Directions: When you reach the line containing "match pred inst" in the records below, start copying exactly, and stop once you have copied the line containing "match srcs inst".

□ □ □ □ □ □ □

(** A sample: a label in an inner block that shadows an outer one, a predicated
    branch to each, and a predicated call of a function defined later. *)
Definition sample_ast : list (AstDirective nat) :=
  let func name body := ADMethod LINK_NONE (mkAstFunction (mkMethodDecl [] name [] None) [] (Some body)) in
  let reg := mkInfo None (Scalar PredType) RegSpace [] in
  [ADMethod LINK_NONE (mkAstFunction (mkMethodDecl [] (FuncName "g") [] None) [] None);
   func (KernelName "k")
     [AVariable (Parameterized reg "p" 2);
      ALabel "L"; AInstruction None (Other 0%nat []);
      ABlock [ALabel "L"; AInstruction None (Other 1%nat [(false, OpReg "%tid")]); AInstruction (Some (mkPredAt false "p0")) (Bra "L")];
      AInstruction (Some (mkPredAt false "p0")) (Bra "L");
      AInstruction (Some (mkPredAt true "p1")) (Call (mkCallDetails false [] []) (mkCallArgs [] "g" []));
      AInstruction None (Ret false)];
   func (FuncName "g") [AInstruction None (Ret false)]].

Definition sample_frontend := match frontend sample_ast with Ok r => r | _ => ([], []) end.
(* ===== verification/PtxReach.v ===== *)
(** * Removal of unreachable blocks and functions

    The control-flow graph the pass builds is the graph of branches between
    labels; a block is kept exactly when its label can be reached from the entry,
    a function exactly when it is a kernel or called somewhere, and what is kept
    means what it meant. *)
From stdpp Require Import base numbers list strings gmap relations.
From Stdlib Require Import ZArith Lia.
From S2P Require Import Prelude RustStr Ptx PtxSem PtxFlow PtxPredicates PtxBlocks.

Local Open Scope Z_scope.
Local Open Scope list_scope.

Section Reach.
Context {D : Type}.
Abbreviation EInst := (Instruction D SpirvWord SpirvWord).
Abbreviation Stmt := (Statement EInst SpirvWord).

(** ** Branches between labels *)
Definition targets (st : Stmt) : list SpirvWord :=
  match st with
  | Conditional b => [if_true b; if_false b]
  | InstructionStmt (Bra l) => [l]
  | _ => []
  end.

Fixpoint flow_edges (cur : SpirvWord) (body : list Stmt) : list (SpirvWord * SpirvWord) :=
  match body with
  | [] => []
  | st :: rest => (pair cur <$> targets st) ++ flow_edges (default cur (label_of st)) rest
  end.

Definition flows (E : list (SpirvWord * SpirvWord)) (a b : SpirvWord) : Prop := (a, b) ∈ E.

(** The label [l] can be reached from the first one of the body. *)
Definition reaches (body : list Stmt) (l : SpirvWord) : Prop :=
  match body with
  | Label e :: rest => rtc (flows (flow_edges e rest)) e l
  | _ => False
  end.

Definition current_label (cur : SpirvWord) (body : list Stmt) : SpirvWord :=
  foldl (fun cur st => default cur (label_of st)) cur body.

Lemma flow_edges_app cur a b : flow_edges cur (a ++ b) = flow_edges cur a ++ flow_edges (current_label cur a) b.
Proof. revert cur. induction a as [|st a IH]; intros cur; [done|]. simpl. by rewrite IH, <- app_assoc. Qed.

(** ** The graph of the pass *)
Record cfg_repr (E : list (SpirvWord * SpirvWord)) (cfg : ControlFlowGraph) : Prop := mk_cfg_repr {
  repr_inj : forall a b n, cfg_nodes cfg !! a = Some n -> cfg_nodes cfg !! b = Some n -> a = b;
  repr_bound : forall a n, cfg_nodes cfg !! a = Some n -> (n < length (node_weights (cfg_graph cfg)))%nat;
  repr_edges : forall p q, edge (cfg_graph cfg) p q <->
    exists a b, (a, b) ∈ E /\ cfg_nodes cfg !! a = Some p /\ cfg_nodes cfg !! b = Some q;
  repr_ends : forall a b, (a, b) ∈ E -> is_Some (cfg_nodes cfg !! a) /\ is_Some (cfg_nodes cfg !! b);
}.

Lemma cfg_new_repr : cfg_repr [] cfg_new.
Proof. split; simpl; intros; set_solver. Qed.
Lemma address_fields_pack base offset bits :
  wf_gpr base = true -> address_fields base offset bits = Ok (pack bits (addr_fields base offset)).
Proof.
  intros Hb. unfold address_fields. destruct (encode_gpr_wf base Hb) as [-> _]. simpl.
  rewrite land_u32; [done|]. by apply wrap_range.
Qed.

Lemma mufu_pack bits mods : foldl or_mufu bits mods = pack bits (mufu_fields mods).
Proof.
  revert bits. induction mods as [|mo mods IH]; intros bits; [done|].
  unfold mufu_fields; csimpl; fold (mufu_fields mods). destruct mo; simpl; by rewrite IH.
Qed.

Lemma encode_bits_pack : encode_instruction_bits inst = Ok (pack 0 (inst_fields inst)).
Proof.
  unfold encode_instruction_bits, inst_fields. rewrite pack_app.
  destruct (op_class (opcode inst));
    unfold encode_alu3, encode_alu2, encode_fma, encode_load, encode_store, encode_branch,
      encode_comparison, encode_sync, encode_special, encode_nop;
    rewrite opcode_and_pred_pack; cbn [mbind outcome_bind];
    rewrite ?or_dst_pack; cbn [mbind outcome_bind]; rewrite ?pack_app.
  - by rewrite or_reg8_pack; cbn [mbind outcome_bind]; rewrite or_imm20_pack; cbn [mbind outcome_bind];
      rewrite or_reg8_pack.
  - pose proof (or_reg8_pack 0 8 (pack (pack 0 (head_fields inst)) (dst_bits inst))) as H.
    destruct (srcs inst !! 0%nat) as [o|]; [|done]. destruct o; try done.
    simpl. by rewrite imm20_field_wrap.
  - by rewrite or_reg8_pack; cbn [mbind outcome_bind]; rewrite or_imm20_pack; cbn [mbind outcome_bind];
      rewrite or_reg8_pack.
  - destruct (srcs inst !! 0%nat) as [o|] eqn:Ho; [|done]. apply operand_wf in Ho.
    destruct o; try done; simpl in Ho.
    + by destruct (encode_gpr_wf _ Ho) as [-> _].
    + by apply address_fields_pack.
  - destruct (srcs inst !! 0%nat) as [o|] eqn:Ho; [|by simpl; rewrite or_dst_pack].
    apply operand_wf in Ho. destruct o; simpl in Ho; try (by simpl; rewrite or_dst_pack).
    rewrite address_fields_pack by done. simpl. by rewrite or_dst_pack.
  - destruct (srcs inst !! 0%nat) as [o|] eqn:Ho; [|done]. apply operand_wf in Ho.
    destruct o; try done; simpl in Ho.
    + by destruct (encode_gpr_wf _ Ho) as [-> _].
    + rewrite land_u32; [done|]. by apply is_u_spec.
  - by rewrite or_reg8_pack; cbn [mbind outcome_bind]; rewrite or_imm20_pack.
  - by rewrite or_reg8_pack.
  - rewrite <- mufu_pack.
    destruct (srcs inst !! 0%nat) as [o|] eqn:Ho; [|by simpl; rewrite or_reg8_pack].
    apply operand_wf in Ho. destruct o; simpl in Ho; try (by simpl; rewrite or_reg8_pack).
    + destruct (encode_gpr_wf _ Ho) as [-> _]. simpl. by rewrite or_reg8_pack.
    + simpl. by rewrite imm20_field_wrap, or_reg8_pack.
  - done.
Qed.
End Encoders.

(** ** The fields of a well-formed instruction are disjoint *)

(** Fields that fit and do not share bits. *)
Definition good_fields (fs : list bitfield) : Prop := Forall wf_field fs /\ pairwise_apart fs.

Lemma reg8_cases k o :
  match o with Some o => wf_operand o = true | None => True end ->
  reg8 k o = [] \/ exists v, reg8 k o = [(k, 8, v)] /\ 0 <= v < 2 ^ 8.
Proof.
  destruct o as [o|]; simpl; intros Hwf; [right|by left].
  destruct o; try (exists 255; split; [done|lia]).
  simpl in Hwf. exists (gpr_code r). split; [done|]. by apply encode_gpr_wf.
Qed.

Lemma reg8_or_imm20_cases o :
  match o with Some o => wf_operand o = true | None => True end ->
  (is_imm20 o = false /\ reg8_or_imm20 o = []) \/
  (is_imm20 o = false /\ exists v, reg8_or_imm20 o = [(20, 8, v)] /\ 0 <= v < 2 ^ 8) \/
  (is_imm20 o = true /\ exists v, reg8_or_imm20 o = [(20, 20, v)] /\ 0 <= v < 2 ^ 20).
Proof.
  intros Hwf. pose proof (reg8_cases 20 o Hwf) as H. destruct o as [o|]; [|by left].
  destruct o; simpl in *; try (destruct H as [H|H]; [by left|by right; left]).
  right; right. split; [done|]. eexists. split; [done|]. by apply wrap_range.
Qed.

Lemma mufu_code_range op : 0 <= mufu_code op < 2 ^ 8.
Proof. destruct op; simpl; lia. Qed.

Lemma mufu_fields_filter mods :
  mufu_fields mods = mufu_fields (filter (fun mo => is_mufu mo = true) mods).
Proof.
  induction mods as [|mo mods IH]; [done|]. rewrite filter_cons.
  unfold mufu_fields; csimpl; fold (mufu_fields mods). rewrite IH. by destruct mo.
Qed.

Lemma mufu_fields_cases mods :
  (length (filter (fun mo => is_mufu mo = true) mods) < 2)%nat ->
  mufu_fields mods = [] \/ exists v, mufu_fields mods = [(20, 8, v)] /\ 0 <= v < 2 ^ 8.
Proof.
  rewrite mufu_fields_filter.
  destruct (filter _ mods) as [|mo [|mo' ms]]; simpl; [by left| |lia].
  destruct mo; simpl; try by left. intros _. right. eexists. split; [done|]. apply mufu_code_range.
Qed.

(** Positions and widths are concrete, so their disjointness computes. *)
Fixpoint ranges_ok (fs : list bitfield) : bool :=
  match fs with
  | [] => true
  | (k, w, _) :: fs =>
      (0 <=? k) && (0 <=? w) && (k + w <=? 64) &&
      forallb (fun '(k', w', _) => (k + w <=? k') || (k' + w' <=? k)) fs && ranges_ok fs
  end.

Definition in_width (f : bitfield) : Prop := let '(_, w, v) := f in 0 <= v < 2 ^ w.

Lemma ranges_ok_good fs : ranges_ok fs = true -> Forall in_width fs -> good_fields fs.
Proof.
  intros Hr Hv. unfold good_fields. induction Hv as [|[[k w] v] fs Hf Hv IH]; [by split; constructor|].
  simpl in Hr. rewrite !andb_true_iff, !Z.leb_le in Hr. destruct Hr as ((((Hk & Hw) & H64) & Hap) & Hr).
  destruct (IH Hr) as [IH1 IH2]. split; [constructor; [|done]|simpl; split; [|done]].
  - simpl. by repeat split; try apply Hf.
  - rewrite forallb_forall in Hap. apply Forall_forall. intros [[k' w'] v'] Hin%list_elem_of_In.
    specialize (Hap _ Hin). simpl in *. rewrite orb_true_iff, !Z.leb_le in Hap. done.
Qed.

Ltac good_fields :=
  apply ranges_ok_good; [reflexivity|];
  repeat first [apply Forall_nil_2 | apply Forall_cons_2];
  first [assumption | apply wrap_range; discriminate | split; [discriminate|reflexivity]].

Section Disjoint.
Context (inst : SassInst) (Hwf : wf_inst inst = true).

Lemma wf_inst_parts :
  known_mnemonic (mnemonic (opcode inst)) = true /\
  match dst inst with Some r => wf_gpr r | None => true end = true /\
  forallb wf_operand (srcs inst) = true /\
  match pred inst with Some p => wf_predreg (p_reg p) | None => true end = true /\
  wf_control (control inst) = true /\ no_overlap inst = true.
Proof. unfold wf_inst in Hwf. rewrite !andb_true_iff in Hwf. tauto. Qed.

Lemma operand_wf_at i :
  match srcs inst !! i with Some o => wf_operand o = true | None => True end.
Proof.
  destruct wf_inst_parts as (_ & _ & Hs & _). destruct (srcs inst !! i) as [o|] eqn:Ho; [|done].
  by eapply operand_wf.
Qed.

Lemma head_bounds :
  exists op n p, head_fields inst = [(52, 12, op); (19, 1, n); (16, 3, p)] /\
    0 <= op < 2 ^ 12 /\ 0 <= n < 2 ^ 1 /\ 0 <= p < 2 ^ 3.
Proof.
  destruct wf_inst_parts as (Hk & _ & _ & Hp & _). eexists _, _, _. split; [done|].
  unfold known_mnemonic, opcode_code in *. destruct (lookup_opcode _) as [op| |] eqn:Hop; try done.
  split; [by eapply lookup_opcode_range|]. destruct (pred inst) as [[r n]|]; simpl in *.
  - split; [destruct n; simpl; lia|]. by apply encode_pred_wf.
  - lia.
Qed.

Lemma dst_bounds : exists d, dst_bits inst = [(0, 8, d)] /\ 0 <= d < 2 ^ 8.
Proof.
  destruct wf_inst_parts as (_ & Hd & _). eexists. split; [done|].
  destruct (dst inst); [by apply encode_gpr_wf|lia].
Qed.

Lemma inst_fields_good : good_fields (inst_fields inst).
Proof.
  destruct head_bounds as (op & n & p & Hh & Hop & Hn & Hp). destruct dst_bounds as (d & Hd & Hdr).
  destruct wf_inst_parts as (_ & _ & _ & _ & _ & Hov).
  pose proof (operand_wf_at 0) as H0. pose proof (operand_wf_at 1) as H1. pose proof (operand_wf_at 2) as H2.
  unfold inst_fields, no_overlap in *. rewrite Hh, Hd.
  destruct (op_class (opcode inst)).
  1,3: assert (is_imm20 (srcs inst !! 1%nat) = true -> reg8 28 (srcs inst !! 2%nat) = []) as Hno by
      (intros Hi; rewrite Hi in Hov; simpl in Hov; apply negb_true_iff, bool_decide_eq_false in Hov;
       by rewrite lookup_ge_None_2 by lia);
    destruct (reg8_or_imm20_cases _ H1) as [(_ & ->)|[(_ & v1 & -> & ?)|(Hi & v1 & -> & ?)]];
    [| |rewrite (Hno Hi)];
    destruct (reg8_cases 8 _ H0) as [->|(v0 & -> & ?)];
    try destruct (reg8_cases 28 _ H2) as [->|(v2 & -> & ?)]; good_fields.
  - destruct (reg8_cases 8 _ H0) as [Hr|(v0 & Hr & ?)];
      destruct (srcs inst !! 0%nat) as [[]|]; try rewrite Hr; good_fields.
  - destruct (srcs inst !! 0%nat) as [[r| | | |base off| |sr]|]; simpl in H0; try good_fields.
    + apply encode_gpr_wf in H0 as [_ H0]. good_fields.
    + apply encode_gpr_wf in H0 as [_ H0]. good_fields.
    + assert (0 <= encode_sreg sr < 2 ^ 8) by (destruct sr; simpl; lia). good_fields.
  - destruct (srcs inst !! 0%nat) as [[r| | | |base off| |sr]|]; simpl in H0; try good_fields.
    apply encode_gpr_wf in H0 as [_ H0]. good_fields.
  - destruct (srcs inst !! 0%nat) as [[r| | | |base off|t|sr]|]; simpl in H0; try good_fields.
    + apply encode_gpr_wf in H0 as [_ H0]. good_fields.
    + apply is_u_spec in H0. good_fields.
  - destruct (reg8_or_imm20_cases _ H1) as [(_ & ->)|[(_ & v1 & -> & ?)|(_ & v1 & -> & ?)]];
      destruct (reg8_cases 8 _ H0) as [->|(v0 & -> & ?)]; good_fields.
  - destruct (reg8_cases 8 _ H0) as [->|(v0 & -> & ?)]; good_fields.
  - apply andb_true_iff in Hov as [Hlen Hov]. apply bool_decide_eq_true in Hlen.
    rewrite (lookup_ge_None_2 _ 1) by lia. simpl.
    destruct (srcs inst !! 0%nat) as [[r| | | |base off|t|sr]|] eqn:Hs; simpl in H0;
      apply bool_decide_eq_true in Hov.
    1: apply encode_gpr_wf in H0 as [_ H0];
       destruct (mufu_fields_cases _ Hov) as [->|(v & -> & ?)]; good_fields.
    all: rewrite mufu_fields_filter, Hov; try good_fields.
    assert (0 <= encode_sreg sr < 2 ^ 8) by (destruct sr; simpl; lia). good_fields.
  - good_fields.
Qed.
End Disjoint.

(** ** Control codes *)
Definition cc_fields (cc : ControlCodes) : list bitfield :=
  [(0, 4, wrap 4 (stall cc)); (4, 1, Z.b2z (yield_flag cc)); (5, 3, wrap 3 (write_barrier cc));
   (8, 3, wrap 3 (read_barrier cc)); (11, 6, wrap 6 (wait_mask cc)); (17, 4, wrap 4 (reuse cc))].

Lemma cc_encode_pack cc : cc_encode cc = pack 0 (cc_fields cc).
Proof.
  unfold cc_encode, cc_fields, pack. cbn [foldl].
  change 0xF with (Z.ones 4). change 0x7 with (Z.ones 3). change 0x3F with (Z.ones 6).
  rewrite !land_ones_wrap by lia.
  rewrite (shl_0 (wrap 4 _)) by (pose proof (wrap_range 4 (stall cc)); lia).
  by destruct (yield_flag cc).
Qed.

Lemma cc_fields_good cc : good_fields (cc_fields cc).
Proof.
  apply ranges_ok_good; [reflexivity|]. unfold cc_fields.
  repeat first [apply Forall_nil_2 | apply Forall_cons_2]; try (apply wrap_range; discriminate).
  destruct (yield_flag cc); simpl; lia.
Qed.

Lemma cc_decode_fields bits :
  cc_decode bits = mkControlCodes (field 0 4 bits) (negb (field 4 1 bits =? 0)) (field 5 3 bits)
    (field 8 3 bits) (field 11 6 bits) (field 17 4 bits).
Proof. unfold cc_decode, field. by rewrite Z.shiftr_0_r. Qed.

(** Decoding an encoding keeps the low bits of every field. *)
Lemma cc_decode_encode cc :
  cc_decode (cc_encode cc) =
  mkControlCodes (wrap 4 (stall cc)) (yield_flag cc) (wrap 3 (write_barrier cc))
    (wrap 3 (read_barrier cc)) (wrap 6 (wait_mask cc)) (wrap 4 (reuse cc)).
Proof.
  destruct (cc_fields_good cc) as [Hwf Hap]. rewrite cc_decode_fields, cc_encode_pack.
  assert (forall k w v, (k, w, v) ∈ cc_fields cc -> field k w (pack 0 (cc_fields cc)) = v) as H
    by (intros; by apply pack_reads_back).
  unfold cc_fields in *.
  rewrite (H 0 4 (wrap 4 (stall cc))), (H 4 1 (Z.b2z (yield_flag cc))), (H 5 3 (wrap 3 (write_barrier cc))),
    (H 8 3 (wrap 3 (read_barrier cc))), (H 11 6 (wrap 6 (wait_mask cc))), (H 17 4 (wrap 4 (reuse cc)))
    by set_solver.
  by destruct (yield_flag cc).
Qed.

□ □ □ □ □ □ □

Answer to this exercise:
  match pred inst with Some p => wf_predreg (p_reg p) | None => true end = true /\
  wf_control (control inst) = true /\ no_overlap inst = true.
Proof. unfold wf_inst in Hwf. rewrite !andb_true_iff in Hwf. tauto. Qed.

Lemma operand_wf_at i :
  match srcs inst !! i with Some o => wf_operand o = true | None => True end.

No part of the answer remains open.